> [INPUT DATA]:
Lemma copy_section_ok done h n st c body s :
  Inv done h n st c body -> 0 < s_size s -> 0 <= s_scnptr s -> s_scnptr s + s_size s <= Z.of_nat (length coff) ->
  0 <= total_copied done -> n + s_size s <= room -> is_int (n + s_size s) ->
  exists st' c', copy_section room s n st = Ret (n + s_size s, st') /\
    disk st' = <[out := c']> d /\ fdIn st' = inn /\ fdOut st' = Some out /\ noffFileName st' = nm /\
    outPos st' = n + s_size s /\ drop 52 c' = body ++ raw coff s /\ Z.of_nat (length c') <= n + s_size s.
Proof.
  intros [] Hs Hp Hl Htc Hroom Hint.
  assert (Hraw : Z.of_nat (length (raw coff s)) = s_size s) by (apply raw_length; lia).
  unfold copy_section, Read, seek_in. rewrite (proj2 (Z.leb_le 0 (s_scnptr s))) by lia.
  cbn [disk fdIn inPos with_in]. rewrite iv_disk0, iv_in0.
  assert (contents (<[out := c]> d) inn = coff) as -> by (unfold contents; by rewrite lookup_insert_ne, Hin by done).
  fold (raw coff s).
  rewrite (proj2 (Z.ltb_ge (s_size s) 0)) by lia. rewrite Hraw, Z.eqb_refl. cbn [negb mbind proc_bind].
  unfold Write. cbn [fdOut outPos with_in disk]. rewrite iv_out0, iv_pos0, Hraw, iv_disk0.
  rewrite (proj2 (Z.ltb_ge room _)) by lia. unfold contents. rewrite lookup_insert_eq. cbn [default from_option id].
  rewrite WriteAt_end by done. cbn [mbind proc_bind]. rewrite int_add_Ok by done. cbn [lift mbind proc_bind].
  eexists _, _. split; [reflexivity|]. cbn [disk with_out with_disk fdIn fdOut noffFileName outPos with_in].
  rewrite insert_insert_eq. split_and!; [reflexivity|done..| |].
  - rewrite <- iv_body0, app_assoc, drop_app_le by (rewrite length_app, length_replicate; lia). f_equal.
    destruct (decide (Z.to_nat n = length c)) as [E|E]; [by rewrite E, Nat.sub_diag, app_nil_r|].
    assert (length (drop 52 c) = 0%nat) as E0.
    { rewrite <- iv_body0, length_drop in iv_len0. rewrite length_drop. lia. }
    apply nil_length_inv in E0. rewrite E0. apply drop_ge. rewrite length_app, length_replicate.
    rewrite <- iv_body0, E0 in iv_len0. cbn [length] in iv_len0. lia.
  - rewrite !length_app, length_replicate. lia.
Qed.

Lemma describes_app noff more secs k g : describes coff noff secs k g -> describes coff (noff ++ more) secs k g.
Proof.
  unfold describes. destruct (last_of k secs) as [s|]; [|done]. intros (Hv & Hs & Hp & Hk). split_and!; [done..|].
  intros Hb. destruct (Hk Hb) as (Hi & Hl & <-). rewrite length_app. split_and!; [done|lia|].
  rewrite drop_app_le, take_app_le by (rewrite ?length_drop; lia). done.
Qed.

> [AIM OF THE EXERCISE]: Exact retyping is required: the line with "rewrite (proj2 (Z.ltb_ge room" through the end of the data, both ends included, and no other line.

> [ANSWER TO THIS PROBLEM]:
  rewrite (proj2 (Z.ltb_ge room _)) by lia. unfold contents. rewrite lookup_insert_eq. cbn [default from_option id].
  rewrite WriteAt_end by done. cbn [mbind proc_bind]. rewrite int_add_Ok by done. cbn [lift mbind proc_bind].
  eexists _, _. split; [reflexivity|]. cbn [disk with_out with_disk fdIn fdOut noffFileName outPos with_in].
  rewrite insert_insert_eq. split_and!; [reflexivity|done..| |].
  - rewrite <- iv_body0, app_assoc, drop_app_le by (rewrite length_app, length_replicate; lia). f_equal.
    destruct (decide (Z.to_nat n = length c)) as [E|E]; [by rewrite E, Nat.sub_diag, app_nil_r|].
    assert (length (drop 52 c) = 0%nat) as E0.
    { rewrite <- iv_body0, length_drop in iv_len0. rewrite length_drop. lia. }
    apply nil_length_inv in E0. rewrite E0. apply drop_ge. rewrite length_app, length_replicate.
    rewrite <- iv_body0, E0 in iv_len0. cbn [length] in iv_len0. lia.
  - rewrite !length_app, length_replicate. lia.
Qed.

Lemma describes_app noff more secs k g : describes coff noff secs k g -> describes coff (noff ++ more) secs k g.
Proof.
  unfold describes. destruct (last_of k secs) as [s|]; [|done]. intros (Hv & Hs & Hp & Hk). split_and!; [done..|].
  intros Hb. destruct (Hk Hb) as (Hi & Hl & <-). rewrite length_app. split_and!; [done|lia|].
  rewrite drop_app_le, take_app_le by (rewrite ?length_drop; lia). done.
Qed.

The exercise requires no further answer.